My critique will be two-fold: first, the capabilities approach cannot give us an answer to Socrates’ crucial question “how are we to live?” Second, in attempting to side-step this question, its proponents cripple their ability to take the political implications of their theory seriously—just like most explicitly libertarian theories.
A bit of cowardly hedging: I am no expert on the capabilities approach. I have not read either Sen or Nussbaum on it. I have listened to an interview with Nussbaum, which was the entirety of my prior exposure. Sweet Talk is a place of conversation—you must imagine that Paul and the rest of us have been sitting around and talking, and Paul has gotten fired up about capabilities and just finishing a long diatribe about it. Within the context of that conversation, this will be my response.
Independent Practical Reasoners
Alasdair MacIntyre’s Dependent Rational Animals takes a point of view that I think a High Liberal (as Paul calls them) enamored with the capabilities approach would be largely sympathetic to. MacIntyre is probably the most famous proponents of virtue ethics, especially outside of the community of academic philosophers. And yet in Dependent Rational Animals he is highly critical of ancient and medieval philosophers’ attempt to do away with luck and vulnerability through their ethics. This is significant, as for a great deal of its history the main point of virtue ethics was precisely the degree to which it abolished moral luck from the equation. They were, quite frankly, a little obsessed.
MacIntyre’s ideal of becoming an independent practical reasoner seems. to my non-expert eyes, to map fairly closely to the capabilities ideal of “effective agency.” But—and I admit here I may simply be misreading Paul—I think MacIntyre grapples with the paternalistic implications of dependency better than the capabilities community.
Consider the following:
What is or would be good or best for me is something on which, apart from the fact that generally and characteristically I know more about myself than others do, I may in many and crucial respects be no more of an authority than some others and in some respects a good deal less of an authority than some others. My physician, or my trainer, if I am an athlete, or my teacher, if I am a student, may well be better placed to make judgments about my good than I am. And so on occasion may my friends. About both goods in general and our own good in particular we have to learn from others, if we are to be able to judge truly for ourselves, and the others whom we first encounter as teachers are such persons as parents, aunts, nurses, and the like. What each of us has to do, in order to develop our powers as independent reasoners, and so to flourish qua members of our species, is to make the transition from accepting what we are taught by those earliest teachers to making our own independent judgments about goods, judgments that we are able to justify rationally to ourselves and to others as furnishing us with good reasons for acting in this way rather than that.

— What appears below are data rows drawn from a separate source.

Lemma hd_error_filter_None {A} (f : A -> bool) (l : list A) :
  (forall x, In x l -> f x = false) -> hd_error (filter f l) = None.
Proof.
  intros H. induction l as [|y t IH]; simpl; [reflexivity|].
  rewrite (H y (or_introl eq_refl)). apply IH.
  intros x Hx. apply H. now right.
Qed.

Lemma length_string_of_list_ascii (l : list ascii) :
  String.length (string_of_list_ascii l) = List.length l.
Proof. induction l; simpl; congruence. Qed.

Lemma list_max_ge (l : list nat) (n : nat) : In n l -> (n <= list_max l)%nat.
Proof.
  induction l as [|m t IH]; simpl; [contradiction|].
  intros [-> | H]; [lia|]. specialize (IH H). lia.
Qed.

Lemma gen_random_uuid_fresh (taken : list string) :
  ~ In (gen_random_uuid taken) taken.
Proof.
  intros H.
  apply (in_map String.length) in H. apply list_max_ge in H.
  unfold gen_random_uuid in H.
  rewrite length_string_of_list_ascii, repeat_length in H. lia.
Qed.

Lemma length_nonzero {A} (l : list A) :
  l <> [] -> (List.length l =? 0)%nat = false.
Proof. destruct l; simpl; [congruence | reflexivity]. Qed.

(** ** The filter step *)

Lemma intersects_qualifies labelIds e :
  intersects labelIds e = true <-> qualifies labelIds e.
Proof.
  unfold intersects, qualifies. rewrite existsb_exists. split.
  - intros (wanted & Hw & H). apply existsb_exists in H as (al & Hal & Heq).
    apply String.eqb_eq in Heq. exists al. split; [assumption|]. now rewrite Heq.
  - intros (al & Hal & Hin). exists (Label.id (label al)). split; [assumption|].
    apply existsb_exists. exists al. split; [assumption|]. apply String.eqb_refl.
Qed.

Lemma route_predicate_intersects labelIds e :
  existsb (fun el => existsb (fun x => x =? Label.id (label el)) labelIds)
          (labels e)
  = intersects labelIds e.
Proof.
  apply eq_true_iff_eq. rewrite intersects_qualifies. unfold qualifies.
  rewrite existsb_exists. split.
  - intros (al & Hal & H). apply existsb_exists in H as (x & Hx & Heq).
    apply String.eqb_eq in Heq. subst x. now exists al.
  - intros (al & Hal & Hin). exists al. split; [assumption|].
    apply existsb_exists. exists (Label.id (label al)). split; [assumption|].
    apply String.eqb_refl.
Qed.

(** C1.  The filter step of the execute route is the specification's Filter
    Evaluator: it equals the reference definition; with a non-empty
    [labelIds] an email is in the output exactly when it is in the input and
    one of its assigned labels' identifiers is in [labelIds]; with [labelIds]
    missing or empty the output is the input; and the output is always a
    subsequence of the input. *)
Theorem filterEmails_is_FilterEvaluator
    (filters : Filters.t) (allEmails : list EmailWithLabels) :
  filterEmails filters allEmails
    = FilterEvaluator (Filters.labelIds filters) allEmails
  /\ (forall labelIds,
        Filters.labelIds filters = Some labelIds -> labelIds <> [] ->
        forall e, In e (filterEmails filters allEmails)
                  <-> In e allEmails /\ qualifies labelIds e)
  /\ (Filters.labelIds filters = None \/ Filters.labelIds filters = Some [] ->
      filterEmails filters allEmails = allEmails)
  /\ Subsequence (filterEmails filters allEmails) allEmails.
Proof.
  unfold filterEmails, FilterEvaluator.
  destruct (Filters.labelIds filters) as [[|x ids]|] eqn:E.
  - simpl. repeat split; try apply Subsequence_refl; intros; congruence.
  - change (0 <? List.length (x :: ids))%nat with true. cbv iota.
    assert (Hf : filter
                   (fun email =>
                      existsb
                        (fun el =>
                           existsb (fun y => y =? Label.id (label el)) (x :: ids))
                        (labels email)) allEmails
                 = filter (intersects (x :: ids)) allEmails).
    { apply filter_ext. intros e. apply route_predicate_intersects. }
    rewrite Hf. split; [reflexivity|]. split; [|split].
    + intros labelIds Heq _ e. injection Heq as <-.
      rewrite filter_In, intersects_qualifies. reflexivity.
    + intros [H | H]; discriminate.
    + apply filter_Subsequence.
  - simpl. repeat split; try apply Subsequence_refl; intros; congruence.
Qed.

Lemma filterEmails_scenario :
  filterEmails (Workflow.filters demoW1) [demoE1WithLabels; demoE2WithLabels]
  = [demoE1WithLabels]
  /\ (In demoE1WithLabels
         (filterEmails (Workflow.filters demoW1)
                       [demoE1WithLabels; demoE2WithLabels])
      <-> In demoE1WithLabels [demoE1WithLabels; demoE2WithLabels]
          /\ qualifies ["L1"] demoE1WithLabels).
Proof.
  destruct (filterEmails_is_FilterEvaluator
              (Workflow.filters demoW1) [demoE1WithLabels; demoE2WithLabels])
    as (Href & Hiff & _ & _).
  split.
  - rewrite Href. reflexivity.
  - apply (Hiff ["L1"]); [reflexivity | discriminate].
Defined.

(** ** Loading a workflow *)

(** C6.  A workflow lookup is scoped to the requesting user: whatever
    [getWorkflowById] returns is a stored workflow with the requested
    identifier and owned by the requester; and when no stored workflow has
    both the identifier and the requester as owner (it does not exist, or it
    belongs to someone else), the lookup returns nothing, and the execute
    route answers 404 "Workflow not found" and leaves the world as it was. *)
Theorem getWorkflowById_scoped (userId id : string) (w : World) :
  (forall wf w',
      getWorkflowById id userId w = (Resolved (Some wf), w') ->
      Workflow.userId wf = userId /\ Workflow.id wf = id
      /\ In wf (workflows (db w)) /\ w' = w)
  /\ ((forall wf, In wf (workflows (db w)) ->
                  Workflow.id wf = id -> Workflow.userId wf <> userId) ->
      getWorkflowById id userId w = (Resolved None, w)
      /\ executeRoute userId id w
         = (Resolved (mkResponse 404 (JsonMessage "Workflow not found")), w)).
Proof.
  split.
  - intros wf w' H. unfold getWorkflowById, query in H.
    injection H as H <-.
    apply hd_error_filter_Some in H as [Hin Hc].
    apply andb_true_iff in Hc as [Hid Hu].
    apply String.eqb_eq in Hid, Hu. auto.
  - intros Hnone.
    assert (Hq : getWorkflowById id userId w = (Resolved None, w)).
    { unfold getWorkflowById, query. f_equal. f_equal.
      apply hd_error_filter_None. intros wf Hin.
      destruct (Workflow.id wf =? id) eqn:Hid; [|reflexivity].
      apply String.eqb_eq in Hid. simpl.
      apply String.eqb_neq. now apply Hnone. }
    split; [exact Hq|].
    unfold executeRoute, tryCatch, bind. rewrite Hq. reflexivity.
Qed.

This closely parallels fellow virtue ethicist Julia Annas’ notion of moving beyond mimicking the practical reasoning of our mentors and making that skill our own.

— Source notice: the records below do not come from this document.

(** One entry of the governance issue list, a dict with these three keys. *)
Record issue : Type := Issue {
  rule : str;
  severity : str;
  message : str
}.

(** The values stored in result dicts. *)
Inductive pyval : Type :=
| PyNone
| PyBool (b : bool)
| PyInt (n : Z)
| PyStr (s : str)
| PyIssues (l : list issue).

(** A lead is a row of the [leads] table turned into a dict; the columns
    the agent reads are declared TEXT, so a value is a string or NULL,
    here [Some s] or [None]. *)
Abbreviation lead := (gmap string (option str)).

Abbreviation result := (gmap string pyval).

(** [d.get(k, dflt)]; [d.get(k)] is [get d k None]. *)
Definition get (d : lead) (k : string) (dflt : option str) : option str :=
  default dflt (d !! k).

(** Truth value of a lead field: [None] and the empty string are false. *)
Definition truthy (v : option str) : bool :=
  match v with
  | Some (_ :: _) => true
  | _ => false
  end.

(** [str(v)], as replacement fields and f-strings apply it. *)
Definition str_of (v : option str) : str :=
  match v with
  | Some s => s
  | None => lit "None"
  end.

(** [v in choices] for a lead field and a list of strings. *)
Definition among (v : option str) (choices : list str) : bool :=
  match v with
  | Some s => existsb (str_eqb s) choices
  | None => false
  end.

Record agent : Type := Agent {
  variant : str;
  (** [self.llm.generate(prompt, max_tokens=.., temperature=..)] *)
  llm : str -> Z -> Q -> option str
}.

(** [[Ss]core:\s*(\d+)] *)
Definition score_re : regex :=
  Cat (one_of (lit "Ss"))
    (lits (lit "core:") (Cat (StarG is_space) (Grp (PlusG is_digit)))).

(** [[Rr]easoning:\s*(.+?)(?:\n|$)] with [re.DOTALL] *)
Definition reasoning_re : regex :=
  Cat (one_of (lit "Rr"))
    (lits (lit "easoning:")
       (Cat (StarG is_space)
          (Cat (Grp (PlusL any)) (Alt (chr nl) Eos)))).

(** [subject:] with [re.IGNORECASE] *)
Definition subject_re : regex := lits_i (lit "subject:") eps.

(** [m.group(1)]; the group takes part in every match of the two patterns
    it is read from. *)
Definition group (m : match_obj) : str := default [] (group1 m).

Definition clamp (score : Z) : Z := Z.max 0 (Z.min 100 score).

Definition parse_score (response : str) : Z :=
  let score :=
    match re_search score_re response with
    | Some m => int_of_digits (group m)
    | None => 50
    end in
  clamp score.

Definition parse_decision (response : str) (score : Z) : str :=
  if isin (lit "QUALIFIED") (upper response)
     && negb (isin (lit "DISQUALIFIED") (upper response))
  then lit "QUALIFIED"
  else if isin (lit "DISQUALIFIED") (upper response)
  then lit "DISQUALIFIED"
  else if 60 <=? score then lit "QUALIFIED" else lit "DISQUALIFIED".

Definition parse_reasoning (response : str) : str :=
  match re_search reasoning_re response with
  | Some m => strip (group m)
  | None => take 200 response
  end.

Definition _parse_qualification_response (response : str) : Z * str * str :=
  let score := parse_score response in
  let decision := parse_decision response score in
  let reasoning := parse_reasoning response in
  (score, decision, reasoning).

Definition competitors : list str :=
  [lit "salesforce"; lit "hubspot"; lit "outreach"; lit "salesloft"].

Definition competitor_reason (competitor : str) : str :=
  lit "Competitor '" ++ competitor ++ lit "' mentioned".

(** The [for competitor in competitors] loop with its [break]. *)
Fixpoint competitor_scan (cs : list str) (text_to_check : str)
    : bool * option str :=
  match cs with
  | [] => (false, None)
  | competitor :: rest =>
      if isin competitor text_to_check
      then (true, Some (competitor_reason competitor))
      else competitor_scan rest text_to_check
  end.

Definition text_to_check (lead_data : lead) (reasoning : str) : str :=
  lower (str_of (get lead_data "company_name" (Some [])) ++ lit " " ++ reasoning).

Definition missing_data (lead_data : lead) : bool :=
  negb (truthy (get lead_data "industry" None))
  || negb (truthy (get lead_data "company_size" None)).

Definition _check_escalation_rules (lead_data : lead) (decision reasoning : str)
    : bool * option str :=
  let '(escalated, reason) :=
    competitor_scan competitors (text_to_check lead_data reasoning) in
  if missing_data lead_data
  then (true, Some (lit "Missing critical lead data"))
  else (escalated, reason).

Definition pricing_keywords : list str :=
  [lit "price"; lit "pricing"; lit "cost"; lit "$"; lit "dollar";
   lit "payment"; lit "fee"].

Definition pricing_issue : issue :=
  {| rule := lit "no_pricing_discussion";
     severity := lit "critical";
     message := lit "Email discusses pricing without approval" |}.

Definition length_issue : issue :=
  {| rule := lit "max_length";
     severity := lit "warning";
     message := lit "Email exceeds recommended length" |}.

Definition subject_issue : issue :=
  {| rule := lit "missing_subject";
     severity := lit "warning";
     message := lit "Email missing subject line" |}.

Definition is_critical (i : issue) : bool :=
  str_eqb (severity i) (lit "critical").

Definition _check_governance (email_content : str) : bool * list issue :=
  let issues := [] in
  let issues :=
    if existsb (fun keyword => isin keyword (lower email_content))
         pricing_keywords
    then issues ++ [pricing_issue] else issues in
  let issues :=
    if (1000 <? length email_content)%nat
    then issues ++ [length_issue] else issues in
  let issues :=
    match re_search subject_re email_content with
    | None => issues ++ [subject_issue]
    | Some _ => issues
    end in
  let approved := (length (filter (fun i => is_critical i = true) issues) =? 0)%nat in
  (approved, issues).

Section Methods.
Variable self : agent.
  (** [datetime.utcnow().isoformat()] at the time of the call. *)
Variable now : str.

Definition _fallback_qualification (lead_data : lead) : result :=
    let score := 50 in
    let score :=
      if among (get lead_data "company_size" None)
           [lit "50-500"; lit "500-2000"]
      then score + 20 else score in
    let score :=
      if among (get lead_data "industry" None)
           [lit "SaaS"; lit "Finance"; lit "Healthcare"; lit "Technology"]
      then score + 20 else score in
    let score :=
      if truthy (get lead_data "contact_name" None)
         && truthy (get lead_data "contact_email" None)
      then score + 10 else score in
    let decision :=
      if 60 <=? score then lit "QUALIFIED" else lit "DISQUALIFIED" in
    {[ "qualified" := PyBool (str_eqb decision (lit "QUALIFIED"));
       "score" := PyInt score;
       "reasoning" := PyStr (lit "Rule-based qualification (LLM unavailable)");
       "escalated" := PyBool false;
       "variant" := PyStr (variant self);
       "timestamp" := PyStr now ]}.

Definition _fallback_email (lead_data : lead) : str :=
    let company := get lead_data "company_name" (Some (lit "your company")) in
    let name := get lead_data "contact_name" (Some (lit "there")) in
    let industry := get lead_data "industry" (Some (lit "your industry")) in
    lit "Subject: Quick question about "
    ++ str_of company
    ++ lit "'s growth

Hi "
    ++ str_of name
    ++ lit ",

I noticed "
    ++ str_of company
    ++ lit " is making moves in the "
    ++ str_of industry
    ++ lit " space. We've been helping similar companies streamline their sales operations with AI-powered tools.

Would you be open to a brief 15-minute call next week to explore if this could be valuable for your team?

Best regards,
AI SDR Team".

Definition qualification_prompt (lead_data : lead) : option str :=
    format (get_qualification_prompt (variant self))
      {[ "company_name" := str_of (get lead_data "company_name" (Some (lit "Unknown")));
         "industry" := str_of (get lead_data "industry" (Some (lit "Unknown")));
         "company_size" := str_of (get lead_data "company_size" (Some (lit "Unknown")));
         "contact_name" := str_of (get lead_data "contact_name" (Some (lit "Unknown")));
         "contact_email" :=
           str_of (get lead_data "contact_email" (Some (lit "unknown@example.com"))) ]}.

  (** A response is false when it is [None] or the empty string. *)
Definition falsy (response : option str) : bool :=
    match response with
    | Some (_ :: _) => false
    | _ => true
    end.

  (** [None] stands for an exception leaving the method. *)
Definition qualify_lead (lead_data : lead) : option result :=
    prompt ← qualification_prompt lead_data;
    let response := llm self prompt 300 (3 # 10)%Q in
    if falsy response then Some (_fallback_qualification lead_data)
    else
      let '(score, decision, reasoning) :=
        _parse_qualification_response (default [] response) in
      let '(escalated, escalation_reason) :=
        _check_escalation_rules lead_data decision reasoning in
      Some
        {[ "qualified" := PyBool (str_eqb decision (lit "QUALIFIED"));
           "score" := PyInt score;
           "reasoning" := PyStr reasoning;
           "escalated" := PyBool escalated;
           "escalation_reason" := from_option PyStr PyNone escalation_reason;
           "variant" := PyStr (variant self);
           "timestamp" := PyStr now ]}.

Definition email_prompt (lead_data : lead) (qualification_score : Z)
      : option str :=
    format (get_email_prompt (variant self))
      {[ "company_name" := str_of (get lead_data "company_name" (Some (lit "Unknown")));
         "industry" := str_of (get lead_data "industry" (Some (lit "Unknown")));
         "contact_name" := str_of (get lead_data "contact_name" (Some (lit "there")));
         "score" := str_of_int qualification_score ]}.

Definition generate_email (lead_data : lead) (qualification_score : Z)
      : option result :=
    prompt ← email_prompt lead_data qualification_score;
    let email_content := llm self prompt 400 (7 # 10)%Q in
    let email_content :=
      if falsy email_content then _fallback_email lead_data
      else default [] email_content in
    let '(governance_approved, governance_issues) :=
      _check_governance email_content in
    let result : result :=
      {[ "email_content" := PyStr email_content;
         "governance_approved" := PyBool governance_approved;
         "governance_issues" := PyIssues governance_issues;
         "variant" := PyStr (variant self);
         "timestamp" := PyStr now ]} in
    let result :=
      if negb governance_approved
      then <["escalated" := PyBool true]> result else result in
    Some result.
End Methods.

End SDRAgent.

Import SDRAgent.

(** ** Vocabulary of the statements *)

(** [tok] occurs in [s] in some letter case: a stretch of [s] equals [tok]
    once both are put in lower case. *)
Definition contains_any_case (tok s : str) : Prop :=
  exists pre w post, s = pre ++ w ++ post /\ lower w = lower tok.


(** *** The score field *)




(** *** The reasoning field *)





(** *** The parser as the specification words it

    The specification calls both markers case-insensitive.  These two
    definitions follow its words; they are compared with [parse_score] and
    [parse_reasoning] below. *)





(** *** Leads *)

(** The field [k] is missing, NULL or the empty string. *)
Definition absent_or_empty (lead_data : lead) (k : string) : Prop :=
  lead_data !! k = None \/ lead_data !! k = Some None
  \/ lead_data !! k = Some (Some []).

(** The field [k] holds a non-empty string. *)
Definition present (lead_data : lead) (k : string) : Prop :=
  exists c s, lead_data !! k = Some (Some (c :: s)).

(** The company name as the escalation check prints it. *)
Definition company_name_of (lead_data : lead) : str :=
  match lead_data !! "company_name" with
  | Some (Some s) => s
  | Some None => lit "None"
  | None => []
  end.

Definition mid_size (lead_data : lead) : Prop :=
  exists s, lead_data !! "company_size" = Some (Some s)
            /\ In s [lit "50-500"; lit "500-2000"].

Definition preferred_industry (lead_data : lead) : Prop :=
  exists s, lead_data !! "industry" = Some (Some s)
            /\ In s [lit "SaaS"; lit "Finance"; lit "Healthcare"; lit "Technology"].

(** [b] is [points] when [P] holds and nothing otherwise. *)
Definition bonus (P : Prop) (points b : Z) : Prop :=
  (P /\ b = points) \/ (~ P /\ b = 0).

(** The replacement fields of a template. *)
Fixpoint fields (tmpl : template) : list string :=
  match tmpl with
  | [] => []
  | Text _ :: rest => fields rest
  | Field name :: rest => name :: fields rest
  end.

(** *** Sample inputs *)

Definition acme : lead :=
  {[ "company_name" := Some (lit "Acme Salesforce Corp");
     "industry" := Some (lit "SaaS");
     "company_size" := Some (lit "50-500") ]}.

Definition jane : lead :=
  {[ "company_size" := Some (lit "50-500");
     "industry" := Some (lit "SaaS");
     "contact_name" := Some (lit "Jane");
     "contact_email" := Some (lit "j@x.com") ]}.


(** An oracle that answers [text] whatever it is asked. *)
Definition stub (text : option str) : str -> Z -> Q -> option str :=
  fun _ _ _ => text.


(** ** [llm_service.py] and [sdr_agent.py]: status and wiring *)

Module ServiceStatus.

MacIntyre begins to describe this process:
It begins from our infant condition as human animals, dependent as the infant dolphin or the infant gorilla are dependent. It is completed when and insofar as we emerge as independent practical reasoners.
The process has three dimensions.
The first salient aspect of this transition, as I noted earlier, is that it is a movement from merely having reasons to being able to evaluate our reasons as good or bad reasons and by so doing to change our reasons for acting and in consequence our actions.
The second “involves the transformation of the child’s desires and passions.”
To have learned how to stand back in some measure from our present desires, so as to be able to evaluate them, is a necessary condition for engaging in sound reasoning about our reasons for action. Here one danger is that those who have failed to become sufficiently detached from their own immediate desires, for whom desire for their and the good has not become to a sufficient degree overriding, are unlikely to recognize this fact about themselves. And so what they present to themselves as a desire for their own good or for the good may in fact be and often enough is some unacknowledged form of infantile desire, a type of desire that has been protected from evaluative criticism. Hence in deliberating they both reason from unsound premises and act from badly flawed motivation. Sound practical reasoning and good motivation are related in sometimes complex ways, but an incapacity to distance oneself from one’s desires is a danger to both.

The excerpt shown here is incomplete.